(SUPPLIED RECORDS begins)

(* ===== verification/PluginIndexFacts.v ===== *)
(** The ownership index: what its validation decides and what its operations
    do to the entries. *)
From stdpp Require Import gmap strings sorting.
From S2P Require Import Prelude RustStr External Models BTreeMap Workflow StrategyTypes SafeDocument Supervisor PluginManifest PluginCatalog PluginPackages PluginState PluginOwnership.

(** ** Values seen once *)

(** The values are distinct and none was seen before. *)
Definition fresh {A} (seen xs : list A) : Prop := NoDup xs /\ forall x, x ∈ xs -> x ∉ seen.

Lemma fresh_nil {A} (seen : list A) : fresh seen [].
Proof. split; [constructor|]. intros x Hx. by apply elem_of_nil in Hx. Qed.

Lemma fresh_cons {A} (seen : list A) x xs :
  fresh seen (x :: xs) <-> x ∉ seen /\ fresh (x :: seen) xs.
Proof.
  unfold fresh. rewrite NoDup_cons. split.
  - intros [[Hn Hd] Hs]. split; [apply Hs; left|split; [done|]].
    intros y Hy [->|Hin]%elem_of_cons; [done|]. by eapply Hs; [right|].
  - intros [Hx [Hd Hs]]. split; [split; [|done]|].
    + intros Hin. eapply Hs; [exact Hin|left].
    + intros y [->|Hy]%elem_of_cons; [done|]. intros Hin. eapply Hs; [exact Hy|by right].
Qed.

Lemma fresh_app {A} (seen xs ys : list A) :
  fresh seen (xs ++ ys) <-> fresh seen xs /\ fresh (rev xs ++ seen) ys.
Proof.
  revert seen. induction xs as [|x xs IH]; intros seen; simpl.
  - split; [|tauto]. intros Hf. split; [apply fresh_nil|exact Hf].
  - rewrite !fresh_cons, IH, <- app_assoc. simpl. tauto.
Qed.

Lemma fresh_empty {A} (xs : list A) : fresh [] xs <-> NoDup xs.
Proof. unfold fresh. split; [tauto|]. intros Hd. split; [done|]. intros x _. apply not_elem_of_nil. Qed.

Lemma repeats_fresh seen xs : repeats seen xs = false <-> fresh seen xs.
Proof.
  revert seen. induction xs as [|x xs IH]; intros seen; simpl.
  - split; [intros _; apply fresh_nil|done].
  - rewrite orb_false_iff, bool_decide_eq_false, IH, fresh_cons. done.
Qed.

Lemma guarded_ok {E A} (b : bool) (e : E) (k : outcome E A) a :
  (let? _ := guard b e in k) = Ok a <-> b = false /\ k = Ok a.
Proof. destruct b; simpl; naive_solver. Qed.

Section Facts.
Context `{UuidV4Lib}.
Implicit Types (e : ManagedOwnershipEntryV1) (es : list ManagedOwnershipEntryV1)
  (i : ManagedOwnershipIndexV1).

(** ** Validation *)

(** The receipts grow strictly, from [previous] on. *)
Fixpoint growing (previous : option string) es : Prop :=
  match es with
  | [] => True
  | e :: rest =>
      is_some_and (fun p => String.leb (en_receipt_id e) p) previous = false /\
      growing (Some (en_receipt_id e)) rest
  end.

(** No entry is ambiguous: each identifier, directory and file is of one entry. *)
Record unambiguous es : Prop := {
  receipts_distinct : NoDup (map en_receipt_id es);
  package_slots_distinct : NoDup (map en_package_slot es);
  plugins_distinct : NoDup (map (fun e => (en_plugin_id e, en_source e)) es);
  removal_slots_distinct : NoDup (concat (map (fun e => option_list (removal_slot e)) es));
  objects_distinct : NoDup (concat (map object_identities es));
}.

Lemma rev_option_list {A} (x : option A) : rev (option_list x) = option_list x.
Proof. by destruct x. Qed.

Lemma validate_entries_exact previous s es :
  validate_index_entries previous s es = Ok tt <->
  Forall (fun e => entry_validate e = Ok tt) es /\ growing previous es /\
  fresh (seen_receipts s) (map en_receipt_id es) /\
  fresh (seen_packages s) (map en_package_slot es) /\
  fresh (seen_plugins s) (map (fun e => (en_plugin_id e, en_source e)) es) /\
  fresh (seen_removals s) (concat (map (fun e => option_list (removal_slot e)) es)) /\
  fresh (seen_objects s) (concat (map object_identities es)).
Proof.
  revert previous s. induction es as [|e es IH]; intros previous s.
  { simpl. split; [|done]. intros _. split_and!; auto using Forall_nil_2, fresh_nil. }
  cbn [validate_index_entries map concat growing].
  rewrite Forall_cons, !fresh_cons, !fresh_app, <- repeats_fresh, rev_option_list.
  destruct (entry_validate e) as [[]|?|?]; [|split; [done|by intros [[? _] _]]..].
  cbn [obind]. rewrite !guarded_ok, IH. cbn [seen_receipts seen_packages seen_plugins seen_removals seen_objects].
  rewrite !orb_false_iff, !bool_decide_eq_false.
  assert (is_some_and (fun slot => bool_decide (slot ∈ seen_removals s)) (removal_slot e) = false
          <-> fresh (seen_removals s) (option_list (removal_slot e))) as ->.
  { destruct (removal_slot e) as [slot|]; simpl.
    - rewrite bool_decide_eq_false, fresh_cons. split; [|tauto]. intros; auto using fresh_nil.
    - split; [intros; apply fresh_nil|done]. }
  tauto.
Qed.

(** The whole document. *)
Lemma index_validate_exact i :
  index_validate i = Ok tt <->
  ix_schema_version i = OWNERSHIP_SCHEMA_VERSION_V1 /\
  Z.of_nat (length (ix_entries i)) <= MAX_MANAGED_OWNERSHIP_ENTRIES /\
  Forall (fun e => entry_validate e = Ok tt) (ix_entries i) /\ growing None (ix_entries i) /\
  unambiguous (ix_entries i).
Proof.
  unfold index_validate. rewrite !guarded_ok, validate_entries_exact.
  cbn [nothing_seen seen_receipts seen_packages seen_plugins seen_removals seen_objects].
  rewrite !fresh_empty, negb_false_iff, Z.eqb_eq, Z.ltb_ge.
  split; [intros (? & ? & ? & ? & ? & ? & ? & ? & ?); split_and!; [done..|by constructor]|].
  intros (? & ? & ? & ? & []). done.
Qed.

(** ** The order of the entries *)

Lemma growing_after p es :
  growing (Some p) es ->
  Forall (fun e => String.le p (en_receipt_id e)) es /\ StronglySorted receipt_le es.
Proof.
  revert p. induction es as [|e es IH]; intros p; simpl; [by repeat constructor|].
  intros [Hp Hg]. destruct (IH _ Hg) as [Hf Hs].
  assert (String.le p (en_receipt_id e)) as Hle.
  { destruct (total String.le p (en_receipt_id e)) as [?|Hle]; [done|].
    unfold String.le in Hle. rewrite Hp in Hle. done. }
  split; [|by constructor]. constructor; [done|]. eapply Forall_impl; [exact Hf|].
  intros x Hx. by transitivity (en_receipt_id e).
Qed.

Lemma growing_sorted es : growing None es -> StronglySorted receipt_le es.
Proof.
  destruct es as [|e es]; [constructor|]. intros [_ Hg].
  destruct (growing_after _ _ Hg) as [Hf Hs]. by constructor.
Qed.

(** Entries in order are what sorting makes of them. *)
Lemma sort_receipts es :
  StronglySorted receipt_le es -> NoDup (map en_receipt_id es) -> merge_sort receipt_le es = es.
Proof.
  intros Hs Hd. pose proof (merge_sort_Permutation receipt_le es) as Hp.
  apply (StronglySorted_unique_strong receipt_le); [|apply StronglySorted_merge_sort|done|done].
  - intros x y Hx Hy Hxy Hyx. rewrite Hp in Hx. eapply NoDup_map_inj; [done..|].
    by apply (anti_symm String.le).
  - intros x y z. unfold receipt_le. apply transitivity.
  - intros x y. apply (total String.le).
Qed.

(** ** Entries changed *)

Section Update.
Context (receipt : string) (f : ManagedOwnershipEntryV1 -> ManagedOwnershipEntryV1).
Hypothesis Hf : forall e, en_receipt_id (f e) = en_receipt_id e.

Lemma update_receipts es :
  map en_receipt_id (update_receipt receipt f es) = map en_receipt_id es.
Proof.
  induction es as [|e es IH]; [done|]. simpl. case_match; simpl; [by rewrite Hf|by rewrite IH].
Qed.

Lemma update_twice g es :
  update_receipt receipt g (update_receipt receipt f es) =
  update_receipt receipt (fun e => g (f e)) es.
Proof.
  induction es as [|e es IH]; [done|]. simpl.
  destruct (en_receipt_id e ==s receipt) eqn:E; simpl; [by rewrite Hf, E|by rewrite E, IH].
Qed.

Lemma update_found es e :
  find_receipt receipt es = Some e -> f e ∈ update_receipt receipt f es.
Proof.
  unfold find_receipt. induction es as [|x es IH]; [done|]. simpl.
  case_match; [intros [= <-]; left|right; auto].
Qed.

Lemma find_updated es :
  find_receipt receipt (update_receipt receipt f es) = f <$> find_receipt receipt es.
Proof.
  unfold find_receipt. induction es as [|x es IH]; [done|]. simpl.
  destruct (en_receipt_id x ==s receipt) eqn:E; simpl; [by rewrite Hf, E|by rewrite E].
Qed.

Lemma update_unfound es :
  find_receipt receipt es = None -> update_receipt receipt f es = es.
Proof.
  unfold find_receipt. induction es as [|x es IH]; [done|]. simpl. case_match; [done|].
  intros Hn. by rewrite IH.
Qed.

Lemma update_nothing es :
  (forall e, find_receipt receipt es = Some e -> f e = e) -> update_receipt receipt f es = es.
Proof.
  unfold find_receipt. induction es as [|x es IH]; [done|]. simpl. case_match; intros Hs.
  - by rewrite Hs.
  - by rewrite IH.
Qed.
End Update.

Lemma sorted_receipts es :
  StronglySorted receipt_le es <-> StronglySorted String.le (map en_receipt_id es).
Proof.
  induction es as [|e es IH]; simpl; [split; constructor|].
  rewrite !StronglySorted_cons, IH, Forall_map. done.
Qed.

(** ** Operations *)

Section Operations.
Context `{Codec IndexWire}.

(** The revision is no part of what is validated. *)
Lemma validate_entries_only i i' :
  ix_schema_version i' = ix_schema_version i -> ix_entries i' = ix_entries i ->
  index_validate i' = index_validate i.
Proof. unfold index_validate. by intros -> ->. Qed.

Lemma persistable_valid i :
  index_validate_for_persistence i = Ok tt -> index_validate i = Ok tt.
Proof. unfold index_validate_for_persistence. intros E. run_ok. by destruct_var unit. Qed.

Lemma finish_changed_spec es i i' :
  finish_changed (with_entries es i) i = Ok i' ->
  ix_entries i' = merge_sort receipt_le es /\ index_validate i' = Ok tt /\
  (ix_revision i' = ix_revision i + 1 /\ ix_revision i' <= u64_max \/ i' = i).
Proof.
  unfold finish_changed. cbn [with_entries ix_entries ix_schema_version ix_revision].
  intros E. run_ok. destruct_var unit.
  match goal with H : index_validate_for_persistence _ = _ |- _ => apply persistable_valid in H end.
  case_bool_decide; run_ok.
  - split_and!; [done| |by right]. by erewrite <- validate_entries_only.
  - match goal with H : u64_checked_add _ _ = Some _ |- _ =>
      unfold u64_checked_add in H; case_match; [|done]; injection H as <- end.
    split_and!; [done|by erewrite validate_entries_only|left; simpl; lia].
Qed.

(** What every operation keeps of the index. *)
Definition changed_index i i' : Prop :=
  index_validate i' = Ok tt /\
  (ix_revision i' = ix_revision i + 1 /\ ix_revision i' <= u64_max \/ i' = i).

Lemma register_spec e i i' :
  index_validate i = Ok tt -> index_register e i = Ok i' ->
  changed_index i i' /\ e ∈ ix_entries i' /\ forall x, x ∈ ix_entries i -> x ∈ ix_entries i'.
Proof.
  intros Hv. unfold index_register. case_match eqn:E.
  - intros [= <-]. split; [split; [done|by right]|]. split; [|done].
    apply existsb_exists in E as (x & Hx & Hs). unfold same in Hs. bools. subst.
    by apply list_elem_of_In.
  - intros (He & Hi)%finish_changed_spec. split; [exact Hi|]. rewrite He.
    setoid_rewrite merge_sort_Permutation.
    split; [apply elem_of_app; right; by left|intros; apply elem_of_app; by left].
Qed.

(** The entry of the receipt is in removal. *)
Definition removing_in i receipt slot : Prop :=
  exists e, e ∈ ix_entries i /\ en_receipt_id e = receipt /\ removal_slot e = Some slot.

Lemma begin_removal_entry receipt slot i i' :
  index_begin_removal receipt slot i = Ok i' -> removing_in i' receipt slot.
Proof.
  unfold index_begin_removal.
  destruct (find_receipt receipt (ix_entries i)) as [e|] eqn:Ef; [|done].
  pose proof Ef as Hfind. apply find_some in Hfind as [Hin%list_elem_of_In Hid].
  apply String.eqb_eq in Hid.
  destruct (en_lifecycle e) as [|current] eqn:El.
  - intros E. run_ok. apply finish_changed_spec in E as (He & Hi).
    exists (entry_begin_removal slot e). split_and!; [|done..].
    rewrite He, merge_sort_Permutation. by apply update_found.
  - case_match eqn:Es; [|done]. intros [= <-]. apply String.eqb_eq in Es as ->.
    exists e. split_and!; [done..|]. unfold removal_slot. by rewrite El.
Qed.

Lemma begin_removal_changed receipt slot i i' :
  index_validate i = Ok tt -> index_begin_removal receipt slot i = Ok i' -> changed_index i i'.
Proof.
  intros Hv. unfold index_begin_removal. repeat case_match; try done.
  - intros E. run_ok. by apply finish_changed_spec in E as (_ & Hi).
  - intros [= <-]. split; [done|by right].
Qed.

Lemma restore_changed receipt i i' :
  index_restore_managed receipt i = Ok i' -> changed_index i i'.
Proof. by intros (_ & Hi)%finish_changed_spec. Qed.

Lemma remove_spec receipt i i' :
  index_remove receipt i = Ok i' ->
  changed_index i i' /\
  forall e, e ∈ ix_entries i' <-> e ∈ ix_entries i /\ en_receipt_id e <> receipt.
Proof.
  intros (He & Hi)%finish_changed_spec. split; [exact Hi|]. intros e.
  rewrite He, merge_sort_Permutation, !list_elem_of_In, filter_In, negb_true_iff, String.eqb_neq.
  done.
Qed.

(** ** Rolling a removal back *)

Lemma valid_in_order i :
  index_validate i = Ok tt -> StronglySorted receipt_le (ix_entries i) /\ NoDup (map en_receipt_id (ix_entries i)).
Proof. intros (_ & _ & _ & Hg & [])%index_validate_exact. auto using growing_sorted. Qed.

Lemma updated_in_order receipt f i :
  (forall e, en_receipt_id (f e) = en_receipt_id e) -> index_validate i = Ok tt ->
  merge_sort receipt_le (update_receipt receipt f (ix_entries i)) =
  update_receipt receipt f (ix_entries i).
Proof.
  intros Hf [Hs Hd]%valid_in_order.
  apply sort_receipts; rewrite ?sorted_receipts, update_receipts by done; [|done].
  by apply sorted_receipts.
Qed.

Lemma begin_removal_managed receipt slot i i1 e :
  index_validate i = Ok tt -> find_receipt receipt (ix_entries i) = Some e ->
  en_lifecycle e = Managed -> index_begin_removal receipt slot i = Ok i1 ->
  i1 = with_revision (ix_revision i + 1)
         (with_entries (update_receipt receipt (entry_begin_removal slot) (ix_entries i)) i) /\
  ix_revision i + 2 <= u64_max.
Proof.
  intros Hv Hfind Hm. unfold index_begin_removal. rewrite Hfind, Hm. intros E. run_ok.
  match goal with H : require_revision_headroom _ _ = _ |- _ =>
    unfold require_revision_headroom in H; run_ok end.
  match goal with H : u64_checked_add _ _ = Some _ |- _ =>
    unfold u64_checked_add in H; case_match; [|done]; injection H as <- end.
  unfold finish_changed in E. cbn [with_entries ix_entries ix_schema_version ix_revision] in E.
  rewrite updated_in_order in E by done. run_ok. split; [|lia].
  case_bool_decide as Heq.
  - apply (f_equal (find_receipt receipt)) in Heq. rewrite find_updated, Hfind in Heq by done.
    injection Heq as Heq. rewrite <- Heq in Hm. done.
  - run_ok. match goal with H : u64_checked_add _ _ = Some _ |- _ =>
      unfold u64_checked_add in H; case_match; [|done]; by injection H as <- end.
Qed.

(** Restoring what a removal began gives the entries back. *)
Lemma restore_begun receipt slot i e :
  find_receipt receipt (ix_entries i) = Some e -> en_lifecycle e = Managed ->
  update_receipt receipt entry_restore_managed
    (update_receipt receipt (entry_begin_removal slot) (ix_entries i)) = ix_entries i.
Proof.
  intros Hfind Hm. rewrite update_twice by done. apply update_nothing. intros x Hx.
  rewrite Hfind in Hx. injection Hx as <-. destruct e; simpl in *. by subst.
Qed.
End Operations.
End Facts.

(SUPPLIED RECORDS ends)

* WORK TO COMPLETE
Repeat each line of the data above, exactly as it appears, from the first through the line that contains "- intros [[Hn".

* ANSWER TO THIS EXERCISE
(* ===== verification/PluginIndexFacts.v ===== *)
(** The ownership index: what its validation decides and what its operations
    do to the entries. *)
From stdpp Require Import gmap strings sorting.
From S2P Require Import Prelude RustStr External Models BTreeMap Workflow StrategyTypes SafeDocument Supervisor PluginManifest PluginCatalog PluginPackages PluginState PluginOwnership.

(** ** Values seen once *)

(** The values are distinct and none was seen before. *)
Definition fresh {A} (seen xs : list A) : Prop := NoDup xs /\ forall x, x ∈ xs -> x ∉ seen.

Lemma fresh_nil {A} (seen : list A) : fresh seen [].
Proof. split; [constructor|]. intros x Hx. by apply elem_of_nil in Hx. Qed.

Lemma fresh_cons {A} (seen : list A) x xs :
  fresh seen (x :: xs) <-> x ∉ seen /\ fresh (x :: seen) xs.
Proof.
  unfold fresh. rewrite NoDup_cons. split.
  - intros [[Hn Hd] Hs]. split; [apply Hs; left|split; [done|]].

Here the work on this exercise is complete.